## Task statement
Of the lines in the data below, write out exactly those from the one holding "Proof. unfold Contains, pfx6, AddrBitLen." through the one holding "as H24 by (intros", both included.
### Information shown ###
(* ===== verification/NetworkProps.v ===== *)
(** * Egress of the validators

    Which addresses are public, and what any run of a validator connects to: the answers of the
    resolver and of the servers it reaches are arbitrary. *)

From S2P Require Import Prelude Status Problem Resource Base64 Netip StoreSpec Prog Host Platform Identifier Jws Network Validators.

(** ** Specifications *)

(** The IPv4 addresses that are not public, octet by octet. *)
Definition special4 (a b c d : Z) : Prop :=
  (a = 0 ∨ a = 10 ∨ a = 127 ∨ 224 ≤ a ∨
   a = 100 ∧ 64 ≤ b < 128 ∨
   a = 169 ∧ b = 254 ∨
   a = 172 ∧ 16 ≤ b < 32 ∨
   a = 192 ∧ (b = 168 ∨ b = 0 ∧ (c = 0 ∨ c = 2) ∨ b = 31 ∧ c = 196 ∨ b = 52 ∧ c = 193 ∨
              b = 88 ∧ c = 99 ∨ b = 175 ∧ c = 48) ∨
   a = 198 ∧ (b = 18 ∨ b = 19 ∨ b = 51 ∧ c = 100) ∨
   a = 203 ∧ b = 0 ∧ c = 113)%Z.

(** The public IPv6 addresses by their leading groups. *)
Definition public6 (g0 g1 g2 : Z) : Prop :=
  (0x2000 ≤ g0 < 0x4000 ∧
   ¬ (g0 = 0x2001 ∧ (g1 < 0x200 ∨ g1 = 0xdb8)) ∧ g0 ≠ 0x2002 ∧
   ¬ (g0 = 0x2620 ∧ g1 = 0x4f ∧ g2 = 0x8000) ∧
   ¬ (g0 = 0x3fff ∧ g1 < 0x1000))%Z.

(** An address as [netip] holds one. *)
Definition Addr_wf (a : Addr) : Prop :=
  match a with
  | Addr4 octets => length octets = 4%nat ∧ Forall (λ o, 0 ≤ o < 256)%Z octets
  | Addr6 groups _ => length groups = 8%nat ∧ Forall (λ g, 0 ≤ g < 65536)%Z groups
  end.

(** The public addresses; an IPv4 address mapped into IPv6 counts as the IPv4 address. *)
Definition public (a : Addr) : Prop :=
  match Unmap a with
  | Addr4 [a; b; c; d] => ¬ special4 a b c d
  | Addr6 (g0 :: g1 :: g2 :: _) zone => zone = "" ∧ public6 g0 g1 g2
  | _ => False
  end.

(** The connections and requests of a run. *)
Definition dialed (ev : called netOp) : option string :=
  match ev with Ev e _ => match e with NetDial d => Some d | _ => None end end.
Definition sent (ev : called netOp) : option (nat * URL) :=
  match ev with Ev e _ => match e with NetSend c u => Some (c, u) | _ => None end end.

Definition dials (tr : list (called netOp)) : list string := omap dialed tr.
Definition sends (tr : list (called netOp)) : list (nat * URL) := omap sent tr.

(** A destination that names a permitted address numerically and one of the ports. *)
Definition allowed_destination (p : networkPolicy) (ports : list Z) (d : string) : Prop :=
  ∃ a port, permits p (Some a) = true ∧ port ∈ ports ∧ d = destination (Some a) port.

(** ** Public addresses *)

Lemma Contains4 (q o : list Z) (bits : Z) :
  (0 ≤ bits ≤ 32)%Z →
  Contains (pfx4 q bits) (Addr4 o) =
    (addrValue (Addr4 o) `div` 2 ^ (32 - bits) =? addrValue (Addr4 q) `div` 2 ^ (32 - bits))%Z.
Proof.
  intros Hbits. unfold Contains, Prefix_IsValid, pfx4, AddrBitLen. cbn [pfx_Addr pfx_Bits Is4 Zone].
  rewrite !Z.shiftr_div_pow2 by lia. rewrite bool_decide_eq_true_2 by done.
  replace (0 <=? bits)%Z with true by lia. by replace (bits <=? 32)%Z with true by lia.
Qed.

Lemma Contains6 (q o : list Z) (bits : Z) :
  (0 ≤ bits ≤ 128)%Z →
  Contains (pfx6 q bits) (Addr6 o "") =
    (addrValue (Addr6 o "") `div` 2 ^ (128 - bits) =?
     addrValue (Addr6 (take 8 (q ++ replicate 8 0%Z)) "") `div` 2 ^ (128 - bits))%Z.
Proof.
  intros Hbits. unfold Contains, Prefix_IsValid, pfx6, AddrBitLen. cbn [pfx_Addr pfx_Bits Is4 Zone].
  rewrite !Z.shiftr_div_pow2 by lia. rewrite bool_decide_eq_true_2 by done.
  replace (0 <=? bits)%Z with true by lia. by replace (bits <=? 128)%Z with true by lia.
Qed.

(** Prefixes of the other family contain no address. *)
Lemma Contains46 q o bits zone : Contains (pfx4 q bits) (Addr6 o zone) = false.
Proof. unfold Contains, pfx4, AddrBitLen. simpl. by rewrite andb_false_r. Qed.

Lemma Contains64 q o bits : Contains (pfx6 q bits) (Addr4 o) = false.
Proof. unfold Contains, pfx6, AddrBitLen. simpl. by rewrite andb_false_r. Qed.

Lemma multicast_octet o : (0 ≤ o < 256)%Z → Z.land o 0xf0 = 0xe0%Z → (224 ≤ o)%Z.
Proof.
  intros Ho Hland. assert (Z.land o 0xf0 ≤ o)%Z; [|lia].
  assert (∀ n : nat, (n < 256)%nat → (Z.land (Z.of_nat n) 0xf0 <=? Z.of_nat n)%Z = true) as Hall.
  { intros n Hn. do 256 (destruct n as [|n]; [by vm_compute|]). lia. }
  specialize (Hall (Z.to_nat o) ltac:(lia)). rewrite Z2Nat.id in Hall by lia. lia.
Qed.

(** Evaluates the leading bits of the networks. *)
Ltac eval_networks :=
  repeat match goal with
  | |- context [Z.div (addrValue ?q) ?k] =>
      let v := eval vm_compute in (Z.div (addrValue q) k) in change (Z.div (addrValue q) k) with v
  end.

Ltac eval_digits :=
  repeat match goal with
  | |- context [Z.div (Zpos ?q) ?k] => let v := eval vm_compute in (Z.div (Zpos q) k) in change (Z.div (Zpos q) k) with v
  | |- context [Z.modulo (Zpos ?q) ?k] =>
      let v := eval vm_compute in (Z.modulo (Zpos q) k) in change (Z.modulo (Zpos q) k) with v
  end.

Ltac lead_digits :=
  cbn [addrValue fold_left];
  repeat match goal with
  | |- context [Z.pow 2 ?e] => let v := eval vm_compute in (Z.pow 2 e) in change (Z.pow 2 e) with v
  end; Z.to_euclidean_division_equations; lia.

Lemma special4_networks a b c d :
  (0 ≤ a < 256)%Z → (0 ≤ b < 256)%Z → (0 ≤ c < 256)%Z → (0 ≤ d < 256)%Z →
  existsb (λ prefix, Contains prefix (Addr4 [a; b; c; d])) specialNetworks = true ↔ special4 a b c d.
Proof.
  intros Ha Hb Hc Hd. set (v := addrValue (Addr4 [a; b; c; d])).
  assert (∀ k, v `div` 2 ^ (32 - 8) = k ↔ a = k)%Z as H8 by (intros k; subst v; clear -Ha Hb Hc Hd; lead_digits).
  assert (∀ k, v `div` 2 ^ (32 - 16) = k ↔ a = k `div` 256 ∧ b = k `mod` 256)%Z as H16
    by (intros k; subst v; clear -Ha Hb Hc Hd; lead_digits).
  assert (∀ k, v `div` 2 ^ (32 - 24) = k ↔ a = k `div` 65536 ∧ b = k `div` 256 `mod` 256 ∧ c = k `mod` 256)%Z
    as H24 by (intros k; subst v; clear -Ha Hb Hc Hd; lead_digits).
  assert (v `div` 2 ^ (32 - 3) = 7 ↔ 224 ≤ a)%Z as H3 by (subst v; clear -Ha Hb Hc Hd; lead_digits).
  assert (v `div` 2 ^ (32 - 10) = 401 ↔ a = 100 ∧ 64 ≤ b < 128)%Z as H10 by (subst v; clear -Ha Hb Hc Hd; lead_digits).
  assert (v `div` 2 ^ (32 - 12) = 2753 ↔ a = 172 ∧ 16 ≤ b < 32)%Z as H12 by (subst v; clear -Ha Hb Hc Hd; lead_digits).
  assert (v `div` 2 ^ (32 - 15) = 25353 ↔ a = 198 ∧ (b = 18 ∨ b = 19))%Z as H15 by (subst v; clear -Ha Hb Hc Hd; lead_digits).
  unfold specialNetworks, special4. cbn [existsb]. rewrite !Contains64, !Contains4 by lia. fold v.
  clearbody v. rewrite ?orb_true_iff, ?orb_false_r, ?Z.eqb_eq. eval_networks.
  rewrite !H8, !H16, !H24, H3, H10, H12, H15. eval_digits. clear.
  assert (false = true ↔ False) as -> by done. split; intros H; repeat (destruct H as [H|H]; [tauto|]); tauto.
Qed.

Lemma public6_networks g0 g1 g2 g3 g4 g5 g6 g7 :
  Forall (λ g, 0 ≤ g < 65536)%Z [g0; g1; g2; g3; g4; g5; g6; g7] →
  let a := Addr6 [g0; g1; g2; g3; g4; g5; g6; g7] "" in
  Contains (pfx6 [0x2000%Z] 3) a = true ∧ existsb (λ prefix, Contains prefix a) specialNetworks = false ↔
  public6 g0 g1 g2.
Proof.
  intros Hall a. rewrite !Forall_cons in Hall. destruct Hall as (H0 & H1 & H2 & ? & ? & ? & ? & ? & _).
  unfold specialNetworks, public6. cbn [existsb]. subst a. rewrite !Contains46, !Contains6 by lia.
  remember (addrValue (Addr6 [g0; g1; g2; g3; g4; g5; g6; g7] "")) as v eqn:Hv.
  assert (∃ r, v = ((g0 * 65536 + g1) * 65536 + g2) * 2 ^ 80 + r ∧ 0 ≤ r < 2 ^ 80)%Z as (r & Hr & Hb).
  { exists ((((g3 * 65536 + g4) * 65536 + g5) * 65536 + g6) * 65536 + g7)%Z. subst v.
    cbn [addrValue fold_left]. lia. }
  clear Hv.
  assert (v `div` 2 ^ (128 - 3) = 1 ↔ 0x2000 ≤ g0 < 0x4000)%Z as E3 by (rewrite Hr; clear -H0 H1 H2 Hb; lead_digits).
  assert (∀ k, v `div` 2 ^ (128 - 16) = k ↔ g0 = k)%Z as E16 by (intros k; rewrite Hr; clear -H0 H1 H2 Hb; lead_digits).
  assert (v `div` 2 ^ (128 - 23) = 0x2001 * 128 ↔ g0 = 0x2001 ∧ g1 < 0x200)%Z as E23 by (rewrite Hr; clear -H0 H1 H2 Hb; lead_digits).
  assert (v `div` 2 ^ (128 - 20) = 0x3fff * 16 ↔ g0 = 0x3fff ∧ g1 < 0x1000)%Z as E20 by (rewrite Hr; clear -H0 H1 H2 Hb; lead_digits).
  assert (v `div` 2 ^ (128 - 32) = 0x20010db8 ↔ g0 = 0x2001 ∧ g1 = 0xdb8)%Z as E32 by (rewrite Hr; clear -H0 H1 H2 Hb; lead_digits).
  assert (v `div` 2 ^ (128 - 48) = 0x2620004f8000 ↔ g0 = 0x2620 ∧ g1 = 0x4f ∧ g2 = 0x8000)%Z as E48
    by (rewrite Hr; clear -H0 H1 H2 Hb; lead_digits).
  rewrite ?orb_false_iff, ?Z.eqb_eq, ?Z.eqb_neq. eval_networks.
  rewrite E3, E16, E23, E20, E32, E48. clear. assert (false = false ↔ True) as -> by done. tauto.
Qed.

Lemma Unmap_wf a : Addr_wf a → Addr_wf (Unmap a).
Proof.
  assert (∀ x : Z, 0 ≤ x < 65536 → 0 ≤ Z.shiftr x 8 < 256 ∧ 0 ≤ Z.land x 0xff < 256)%Z as Hbyte.
  { intros x Hx. rewrite Z.shiftr_div_pow2 by lia. change 0xff%Z with (Z.ones 8). rewrite Z.land_ones by lia.
    change (2 ^ 8)%Z with 256%Z. Z.to_euclidean_division_equations. lia. }
  intros Hwf. unfold Unmap. repeat case_match; try exact Hwf. simplify_eq. destruct Hwf as [_ Hall].
  rewrite !Forall_cons in Hall. destruct Hall as (_ & _ & _ & _ & _ & _ & Hx & Hy & _).
  apply Hbyte in Hx as [? ?], Hy as [? ?]. split; [done|]. by rewrite !Forall_cons, Forall_nil.
Qed.

Lemma IsGlobalUnicast4 a b c d :
  (0 ≤ a < 256)%Z → ¬ special4 a b c d → IsGlobalUnicast (Addr4 [a; b; c; d]) = true.
Proof.
  intros Ha Hpublic. unfold special4 in Hpublic.
  assert (a ≠ 0 ∧ a ≠ 127 ∧ ¬ 224 ≤ a ∧ ¬ (a = 169 ∧ b = 254))%Z as (H0 & H127 & H224 & H169) by tauto.
  clear Hpublic. unfold IsGlobalUnicast, IsLoopback, IsMulticast, IsLinkLocalUnicast.
  rewrite !andb_true_iff, !negb_true_iff, !bool_decide_eq_false, !Z.eqb_neq, andb_false_iff, !Z.eqb_neq.
  split_and!; [intros [=]; lia..|done| |lia].
  intros Hland. apply multicast_octet in Hland; lia.
Qed.

Lemma IsGlobalUnicast6 g0 rest zone :
  (0x2000 ≤ g0 < 0x4000)%Z → IsGlobalUnicast (Addr6 (g0 :: rest) zone) = true.
Proof.
  intros Hg. destruct g0 as [|g0|g0]; [lia| |lia].
  unfold IsGlobalUnicast, IsUnspecified, IsLoopback, IsMulticast, IsLinkLocalUnicast.
  rewrite !andb_true_iff, !negb_true_iff, !bool_decide_eq_false, !Z.eqb_neq, Z.shiftr_div_pow2 by lia.
  split_and!; [by intros [? ?]|done| |].
  - change (2 ^ 8)%Z with 256%Z. Z.to_euclidean_division_equations. lia.
  - intros Hland. assert (Z.testbit 0xfe80 15 = true) as Hbit by done. rewrite <- Hland, Z.land_spec in Hbit.
    apply andb_true_iff in Hbit as [Hbit _]. rewrite Z.testbit_true in Hbit by lia.
    change (2 ^ 15)%Z with 32768%Z in Hbit. rewrite Z.div_small in Hbit; [done|lia].
Qed.

(** The three tests of an IPv6 address decide a property that implies the first. *)
Lemma decide_public (u p q : bool) (P : Prop) :
  (p = true ∧ q = false ↔ P) → (P → u = true) →
  (if negb u then false else if negb p then false else negb q) = true ↔ P.
Proof. destruct u, p, q; naive_solver. Qed.

(** [PublicAddress] holds of exactly the public addresses: an IPv4 address, mapped into IPv6 or
    not, outside every special range by its octets, and an IPv6 address without a zone in 2000::/3
    outside 2001::/23, 2001:db8::/32, 2002::/16, 2620:4f:8000::/48 and 3fff::/20. *)
Theorem PublicAddress_exact (a : Addr) (Hwf : Addr_wf a) : PublicAddress (Some a) = true ↔ public a.
Proof.
  apply Unmap_wf in Hwf. unfold PublicAddress, public. cbn [fmap option_fmap option_map].
  destruct (Unmap a) as [octets|groups zone]; destruct Hwf as [Hlen Hall].
  - destruct octets as [|x [|y [|z [|w [|? ?]]]]]; try discriminate Hlen.
    rewrite !Forall_cons in Hall. destruct Hall as (Hx & Hy & Hz & Hw & _).
    cbn [Zone Is4]. rewrite bool_decide_eq_true_2 by done. cbn [negb orb andb].
    pose proof (special4_networks x y z w Hx Hy Hz Hw) as Hnet. rewrite <- Hnet, not_true_iff_false.
    destruct (existsb _ specialNetworks) eqn:E; cbn [negb].
    + case_match; done.
    + rewrite IsGlobalUnicast4; [done..|]. rewrite <- Hnet. done.
  - destruct groups as [|g0 [|g1 [|g2 [|g3 [|g4 [|g5 [|g6 [|g7 [|? ?]]]]]]]]]; try discriminate Hlen.
    cbn [Zone]. case_bool_decide as Hzone; cbn [negb orb]; [subst zone|split; [done|by intros [? _]]].
    cbn [Is4 negb andb]. rewrite (decide_public _ _ _ _ (public6_networks _ _ _ _ _ _ _ _ Hall)); [tauto|].
    intros [Hrange _]. by apply IsGlobalUnicast6.
Qed.

(** 8.8.8.8 is public, 192.168.0.1 mapped into IPv6 is not. *)
Lemma PublicAddress_exact_witness :
  public (Addr4 [8; 8; 8; 8]%Z) ∧ ¬ public (Addr6 [0; 0; 0; 0; 0; 65535; 49320; 1]%Z "").
Proof.
  split.
  - apply (PublicAddress_exact (Addr4 [8; 8; 8; 8]%Z)); [|by vm_compute].
    split; [done|]. rewrite !Forall_cons, Forall_nil. lia.
  - intros Hpublic. apply (PublicAddress_exact (Addr6 [0; 0; 0; 0; 0; 65535; 49320; 1]%Z "")) in Hpublic.
    + by vm_compute in Hpublic.
    + split; [done|]. rewrite !Forall_cons, Forall_nil. lia.
Defined.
###
## Answer area
Proof. unfold Contains, pfx6, AddrBitLen. simpl. by rewrite andb_false_r. Qed.

Lemma multicast_octet o : (0 ≤ o < 256)%Z → Z.land o 0xf0 = 0xe0%Z → (224 ≤ o)%Z.
Proof.
  intros Ho Hland. assert (Z.land o 0xf0 ≤ o)%Z; [|lia].
  assert (∀ n : nat, (n < 256)%nat → (Z.land (Z.of_nat n) 0xf0 <=? Z.of_nat n)%Z = true) as Hall.
  { intros n Hn. do 256 (destruct n as [|n]; [by vm_compute|]). lia. }
  specialize (Hall (Z.to_nat o) ltac:(lia)). rewrite Z2Nat.id in Hall by lia. lia.
Qed.

(** Evaluates the leading bits of the networks. *)
Ltac eval_networks :=
  repeat match goal with
  | |- context [Z.div (addrValue ?q) ?k] =>
      let v := eval vm_compute in (Z.div (addrValue q) k) in change (Z.div (addrValue q) k) with v
  end.

Ltac eval_digits :=
  repeat match goal with
  | |- context [Z.div (Zpos ?q) ?k] => let v := eval vm_compute in (Z.div (Zpos q) k) in change (Z.div (Zpos q) k) with v
  | |- context [Z.modulo (Zpos ?q) ?k] =>
      let v := eval vm_compute in (Z.modulo (Zpos q) k) in change (Z.modulo (Zpos q) k) with v
  end.

Ltac lead_digits :=
  cbn [addrValue fold_left];
  repeat match goal with
  | |- context [Z.pow 2 ?e] => let v := eval vm_compute in (Z.pow 2 e) in change (Z.pow 2 e) with v
  end; Z.to_euclidean_division_equations; lia.

Lemma special4_networks a b c d :
  (0 ≤ a < 256)%Z → (0 ≤ b < 256)%Z → (0 ≤ c < 256)%Z → (0 ≤ d < 256)%Z →
  existsb (λ prefix, Contains prefix (Addr4 [a; b; c; d])) specialNetworks = true ↔ special4 a b c d.
Proof.
  intros Ha Hb Hc Hd. set (v := addrValue (Addr4 [a; b; c; d])).
  assert (∀ k, v `div` 2 ^ (32 - 8) = k ↔ a = k)%Z as H8 by (intros k; subst v; clear -Ha Hb Hc Hd; lead_digits).
  assert (∀ k, v `div` 2 ^ (32 - 16) = k ↔ a = k `div` 256 ∧ b = k `mod` 256)%Z as H16
    by (intros k; subst v; clear -Ha Hb Hc Hd; lead_digits).
  assert (∀ k, v `div` 2 ^ (32 - 24) = k ↔ a = k `div` 65536 ∧ b = k `div` 256 `mod` 256 ∧ c = k `mod` 256)%Z
    as H24 by (intros k; subst v; clear -Ha Hb Hc Hd; lead_digits).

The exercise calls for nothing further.